(Given records begins)
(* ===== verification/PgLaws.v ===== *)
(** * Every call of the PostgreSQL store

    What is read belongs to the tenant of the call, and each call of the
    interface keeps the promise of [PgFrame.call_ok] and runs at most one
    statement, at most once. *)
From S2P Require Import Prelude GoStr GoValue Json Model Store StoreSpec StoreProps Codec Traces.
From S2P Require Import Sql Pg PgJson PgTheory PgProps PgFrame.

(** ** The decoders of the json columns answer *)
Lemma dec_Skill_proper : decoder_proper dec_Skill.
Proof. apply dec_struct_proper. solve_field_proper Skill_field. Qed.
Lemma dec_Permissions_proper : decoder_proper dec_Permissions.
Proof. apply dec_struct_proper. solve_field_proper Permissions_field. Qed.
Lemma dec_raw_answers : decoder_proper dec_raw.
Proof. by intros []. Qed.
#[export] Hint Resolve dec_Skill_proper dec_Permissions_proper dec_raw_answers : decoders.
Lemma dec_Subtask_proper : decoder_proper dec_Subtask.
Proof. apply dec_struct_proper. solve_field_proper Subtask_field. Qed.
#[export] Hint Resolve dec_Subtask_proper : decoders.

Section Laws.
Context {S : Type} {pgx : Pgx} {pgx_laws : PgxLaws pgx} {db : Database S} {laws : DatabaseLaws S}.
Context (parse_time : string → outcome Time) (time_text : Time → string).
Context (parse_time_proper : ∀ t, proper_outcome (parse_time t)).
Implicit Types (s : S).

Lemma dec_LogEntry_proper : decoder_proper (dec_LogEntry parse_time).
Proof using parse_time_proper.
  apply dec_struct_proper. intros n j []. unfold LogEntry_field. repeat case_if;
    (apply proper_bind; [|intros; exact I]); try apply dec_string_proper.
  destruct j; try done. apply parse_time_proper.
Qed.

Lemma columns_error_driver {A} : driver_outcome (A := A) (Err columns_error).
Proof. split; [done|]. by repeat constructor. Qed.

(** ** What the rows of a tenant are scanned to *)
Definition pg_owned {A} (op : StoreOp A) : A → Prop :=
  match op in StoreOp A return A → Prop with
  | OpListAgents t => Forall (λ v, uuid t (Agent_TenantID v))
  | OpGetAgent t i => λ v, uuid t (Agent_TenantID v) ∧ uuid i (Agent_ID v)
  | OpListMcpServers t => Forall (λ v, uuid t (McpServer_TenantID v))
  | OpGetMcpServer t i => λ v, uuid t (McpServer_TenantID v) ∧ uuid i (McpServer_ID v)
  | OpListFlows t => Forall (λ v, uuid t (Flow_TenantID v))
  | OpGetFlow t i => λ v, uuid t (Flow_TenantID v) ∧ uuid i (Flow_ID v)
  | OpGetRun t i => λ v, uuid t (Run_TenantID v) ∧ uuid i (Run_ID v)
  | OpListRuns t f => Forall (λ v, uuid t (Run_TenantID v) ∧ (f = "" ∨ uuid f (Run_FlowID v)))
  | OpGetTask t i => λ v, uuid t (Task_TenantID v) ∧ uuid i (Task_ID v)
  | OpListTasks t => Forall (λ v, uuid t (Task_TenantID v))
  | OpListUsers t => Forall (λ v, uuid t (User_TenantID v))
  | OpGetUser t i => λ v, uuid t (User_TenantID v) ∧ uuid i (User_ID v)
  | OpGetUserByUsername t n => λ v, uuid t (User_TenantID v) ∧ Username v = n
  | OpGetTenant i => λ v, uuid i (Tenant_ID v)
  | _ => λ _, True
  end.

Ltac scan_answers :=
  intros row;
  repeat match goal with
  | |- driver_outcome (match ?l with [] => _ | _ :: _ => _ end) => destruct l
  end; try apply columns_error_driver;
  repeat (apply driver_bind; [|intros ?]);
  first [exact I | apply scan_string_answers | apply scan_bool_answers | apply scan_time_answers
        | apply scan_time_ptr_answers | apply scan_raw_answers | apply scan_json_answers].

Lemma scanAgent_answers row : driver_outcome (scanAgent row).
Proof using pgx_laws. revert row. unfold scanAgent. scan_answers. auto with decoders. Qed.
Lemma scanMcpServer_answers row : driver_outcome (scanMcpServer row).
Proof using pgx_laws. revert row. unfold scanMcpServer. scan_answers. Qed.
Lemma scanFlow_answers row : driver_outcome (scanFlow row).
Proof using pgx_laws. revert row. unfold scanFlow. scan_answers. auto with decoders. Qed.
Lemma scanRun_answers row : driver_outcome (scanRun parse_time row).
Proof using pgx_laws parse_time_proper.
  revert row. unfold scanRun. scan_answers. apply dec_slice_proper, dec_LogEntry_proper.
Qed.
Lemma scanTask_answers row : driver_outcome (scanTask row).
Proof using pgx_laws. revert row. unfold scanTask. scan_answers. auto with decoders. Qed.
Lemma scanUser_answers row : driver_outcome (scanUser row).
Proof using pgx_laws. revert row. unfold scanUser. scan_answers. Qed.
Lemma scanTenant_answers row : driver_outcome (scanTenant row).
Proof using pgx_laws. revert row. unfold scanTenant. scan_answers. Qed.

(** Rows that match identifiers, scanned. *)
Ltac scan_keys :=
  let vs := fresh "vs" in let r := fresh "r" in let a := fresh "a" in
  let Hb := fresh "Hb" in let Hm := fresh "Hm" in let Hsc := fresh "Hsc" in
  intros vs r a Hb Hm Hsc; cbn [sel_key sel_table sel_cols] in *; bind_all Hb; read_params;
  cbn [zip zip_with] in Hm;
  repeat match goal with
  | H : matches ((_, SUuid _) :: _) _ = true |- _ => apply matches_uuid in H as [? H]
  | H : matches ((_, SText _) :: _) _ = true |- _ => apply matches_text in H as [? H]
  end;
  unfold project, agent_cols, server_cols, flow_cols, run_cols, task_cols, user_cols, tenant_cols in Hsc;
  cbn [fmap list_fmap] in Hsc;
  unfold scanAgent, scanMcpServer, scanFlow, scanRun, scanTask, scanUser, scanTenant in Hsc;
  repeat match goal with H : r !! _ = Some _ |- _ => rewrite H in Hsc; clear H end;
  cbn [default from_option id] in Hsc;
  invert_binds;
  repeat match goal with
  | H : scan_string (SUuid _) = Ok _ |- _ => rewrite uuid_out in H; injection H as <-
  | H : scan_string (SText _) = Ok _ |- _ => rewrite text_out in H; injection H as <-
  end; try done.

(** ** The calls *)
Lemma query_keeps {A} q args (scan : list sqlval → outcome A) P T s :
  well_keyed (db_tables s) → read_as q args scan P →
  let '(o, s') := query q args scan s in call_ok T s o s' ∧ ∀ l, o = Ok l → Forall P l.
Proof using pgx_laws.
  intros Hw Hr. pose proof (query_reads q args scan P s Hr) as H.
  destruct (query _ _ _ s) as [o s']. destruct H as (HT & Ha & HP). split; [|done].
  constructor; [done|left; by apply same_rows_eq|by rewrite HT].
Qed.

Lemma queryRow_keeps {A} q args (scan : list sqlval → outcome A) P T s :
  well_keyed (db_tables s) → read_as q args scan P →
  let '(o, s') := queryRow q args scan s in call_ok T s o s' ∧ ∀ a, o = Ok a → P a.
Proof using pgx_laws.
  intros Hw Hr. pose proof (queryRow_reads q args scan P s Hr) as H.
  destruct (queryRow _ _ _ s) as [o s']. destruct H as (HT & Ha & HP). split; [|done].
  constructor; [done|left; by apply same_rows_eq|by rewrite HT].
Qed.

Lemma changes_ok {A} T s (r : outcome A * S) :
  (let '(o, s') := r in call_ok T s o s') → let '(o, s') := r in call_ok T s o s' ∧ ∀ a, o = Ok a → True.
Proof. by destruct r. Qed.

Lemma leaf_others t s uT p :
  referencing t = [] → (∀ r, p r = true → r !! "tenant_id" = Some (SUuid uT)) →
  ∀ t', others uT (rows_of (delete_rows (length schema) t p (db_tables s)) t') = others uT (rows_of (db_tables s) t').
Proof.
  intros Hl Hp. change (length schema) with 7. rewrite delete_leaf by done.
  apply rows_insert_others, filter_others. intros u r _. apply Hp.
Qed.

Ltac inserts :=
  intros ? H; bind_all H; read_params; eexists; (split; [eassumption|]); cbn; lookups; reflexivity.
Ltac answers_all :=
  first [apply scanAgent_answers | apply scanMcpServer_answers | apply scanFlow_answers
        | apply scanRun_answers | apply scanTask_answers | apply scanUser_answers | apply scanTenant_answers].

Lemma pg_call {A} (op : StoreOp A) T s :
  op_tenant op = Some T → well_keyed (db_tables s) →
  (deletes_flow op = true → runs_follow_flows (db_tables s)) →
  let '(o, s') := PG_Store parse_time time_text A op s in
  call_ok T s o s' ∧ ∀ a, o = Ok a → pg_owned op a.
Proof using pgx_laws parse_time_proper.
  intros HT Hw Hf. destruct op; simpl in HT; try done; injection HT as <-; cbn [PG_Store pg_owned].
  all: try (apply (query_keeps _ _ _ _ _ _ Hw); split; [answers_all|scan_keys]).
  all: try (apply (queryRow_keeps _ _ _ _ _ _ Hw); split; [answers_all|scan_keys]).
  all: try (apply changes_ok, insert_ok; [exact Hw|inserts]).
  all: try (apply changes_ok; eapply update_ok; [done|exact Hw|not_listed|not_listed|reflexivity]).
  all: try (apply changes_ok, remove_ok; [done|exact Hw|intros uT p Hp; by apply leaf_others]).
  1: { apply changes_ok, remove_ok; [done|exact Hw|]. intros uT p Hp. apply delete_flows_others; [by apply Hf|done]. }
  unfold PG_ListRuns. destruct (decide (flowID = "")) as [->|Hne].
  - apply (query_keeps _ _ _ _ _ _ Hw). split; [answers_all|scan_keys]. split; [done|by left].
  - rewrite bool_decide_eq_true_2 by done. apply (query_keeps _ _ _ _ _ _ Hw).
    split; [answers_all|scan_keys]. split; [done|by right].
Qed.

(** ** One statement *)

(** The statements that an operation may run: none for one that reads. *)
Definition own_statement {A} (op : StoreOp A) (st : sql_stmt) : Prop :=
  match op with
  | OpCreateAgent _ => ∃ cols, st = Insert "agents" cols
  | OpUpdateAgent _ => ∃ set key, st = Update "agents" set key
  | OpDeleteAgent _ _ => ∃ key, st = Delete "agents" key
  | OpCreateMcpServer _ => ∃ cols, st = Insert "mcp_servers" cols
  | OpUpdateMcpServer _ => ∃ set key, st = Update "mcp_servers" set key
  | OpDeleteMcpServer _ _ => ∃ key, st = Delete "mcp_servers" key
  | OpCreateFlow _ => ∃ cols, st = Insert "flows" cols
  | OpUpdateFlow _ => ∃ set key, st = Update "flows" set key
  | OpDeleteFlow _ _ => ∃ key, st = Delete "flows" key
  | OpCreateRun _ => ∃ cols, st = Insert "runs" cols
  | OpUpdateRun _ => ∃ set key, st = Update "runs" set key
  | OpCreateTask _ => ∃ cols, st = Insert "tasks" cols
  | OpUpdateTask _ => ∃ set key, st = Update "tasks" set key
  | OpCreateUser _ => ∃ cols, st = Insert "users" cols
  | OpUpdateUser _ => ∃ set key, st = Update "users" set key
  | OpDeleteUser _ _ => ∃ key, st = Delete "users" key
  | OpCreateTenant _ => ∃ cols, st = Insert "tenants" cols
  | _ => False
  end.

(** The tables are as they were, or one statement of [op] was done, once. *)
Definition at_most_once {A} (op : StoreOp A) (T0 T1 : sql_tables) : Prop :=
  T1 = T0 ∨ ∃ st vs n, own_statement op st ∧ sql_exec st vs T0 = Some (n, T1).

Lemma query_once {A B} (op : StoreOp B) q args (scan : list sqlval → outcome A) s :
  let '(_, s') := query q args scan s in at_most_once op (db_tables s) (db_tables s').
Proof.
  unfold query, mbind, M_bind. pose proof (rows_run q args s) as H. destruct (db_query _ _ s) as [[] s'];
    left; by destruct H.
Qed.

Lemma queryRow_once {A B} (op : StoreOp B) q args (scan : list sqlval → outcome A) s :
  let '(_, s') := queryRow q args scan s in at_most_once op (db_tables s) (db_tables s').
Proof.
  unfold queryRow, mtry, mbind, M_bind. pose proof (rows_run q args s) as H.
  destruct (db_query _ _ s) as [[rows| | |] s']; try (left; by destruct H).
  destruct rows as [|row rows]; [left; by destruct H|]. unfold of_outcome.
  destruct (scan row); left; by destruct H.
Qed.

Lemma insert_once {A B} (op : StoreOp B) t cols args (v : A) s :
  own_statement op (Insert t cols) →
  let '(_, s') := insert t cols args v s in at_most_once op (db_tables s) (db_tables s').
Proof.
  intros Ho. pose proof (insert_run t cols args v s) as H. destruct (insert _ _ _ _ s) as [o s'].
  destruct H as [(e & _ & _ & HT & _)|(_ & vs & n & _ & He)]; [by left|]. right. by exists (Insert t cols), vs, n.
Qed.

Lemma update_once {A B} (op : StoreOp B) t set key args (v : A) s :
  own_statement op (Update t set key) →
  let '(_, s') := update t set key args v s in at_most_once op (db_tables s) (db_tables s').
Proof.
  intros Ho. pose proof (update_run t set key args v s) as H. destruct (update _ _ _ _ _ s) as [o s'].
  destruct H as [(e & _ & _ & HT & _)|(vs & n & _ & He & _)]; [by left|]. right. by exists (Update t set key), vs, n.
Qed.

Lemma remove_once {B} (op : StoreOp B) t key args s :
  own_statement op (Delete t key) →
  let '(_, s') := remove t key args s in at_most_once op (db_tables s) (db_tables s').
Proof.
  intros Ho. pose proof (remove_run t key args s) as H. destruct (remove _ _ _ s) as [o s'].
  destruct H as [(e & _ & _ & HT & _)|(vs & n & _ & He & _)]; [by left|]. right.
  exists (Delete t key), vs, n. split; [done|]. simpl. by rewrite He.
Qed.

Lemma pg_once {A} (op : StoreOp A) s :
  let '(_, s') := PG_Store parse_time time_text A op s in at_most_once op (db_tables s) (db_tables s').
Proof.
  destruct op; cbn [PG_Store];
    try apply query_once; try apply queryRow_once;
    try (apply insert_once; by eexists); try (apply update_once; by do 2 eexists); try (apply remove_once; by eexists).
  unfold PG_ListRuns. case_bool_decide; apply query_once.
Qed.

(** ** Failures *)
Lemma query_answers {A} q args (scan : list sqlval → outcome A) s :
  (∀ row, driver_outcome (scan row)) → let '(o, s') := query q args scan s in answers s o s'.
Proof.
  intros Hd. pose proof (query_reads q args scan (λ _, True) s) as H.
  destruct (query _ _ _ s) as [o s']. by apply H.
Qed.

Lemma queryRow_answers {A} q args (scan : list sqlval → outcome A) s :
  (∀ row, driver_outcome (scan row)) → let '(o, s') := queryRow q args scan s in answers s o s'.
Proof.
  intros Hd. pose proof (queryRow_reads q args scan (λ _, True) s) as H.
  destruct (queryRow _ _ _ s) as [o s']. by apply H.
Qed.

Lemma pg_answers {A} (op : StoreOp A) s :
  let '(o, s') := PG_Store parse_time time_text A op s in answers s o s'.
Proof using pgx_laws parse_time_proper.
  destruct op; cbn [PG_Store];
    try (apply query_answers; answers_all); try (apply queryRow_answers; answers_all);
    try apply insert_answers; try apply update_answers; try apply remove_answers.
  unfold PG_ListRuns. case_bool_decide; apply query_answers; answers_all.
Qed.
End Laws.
(Given records ends)
Your task:
From the entries above, write out only the lines starting at the line that holds "intros row;" and ending at the line that holds "Lemma scanMcpServer_answers row", keeping both and matching them exactly.

Exercise response:
  intros row;
  repeat match goal with
  | |- driver_outcome (match ?l with [] => _ | _ :: _ => _ end) => destruct l
  end; try apply columns_error_driver;
  repeat (apply driver_bind; [|intros ?]);
  first [exact I | apply scan_string_answers | apply scan_bool_answers | apply scan_time_answers
        | apply scan_time_ptr_answers | apply scan_raw_answers | apply scan_json_answers].

Lemma scanAgent_answers row : driver_outcome (scanAgent row).
Proof using pgx_laws. revert row. unfold scanAgent. scan_answers. auto with decoders. Qed.
Lemma scanMcpServer_answers row : driver_outcome (scanMcpServer row).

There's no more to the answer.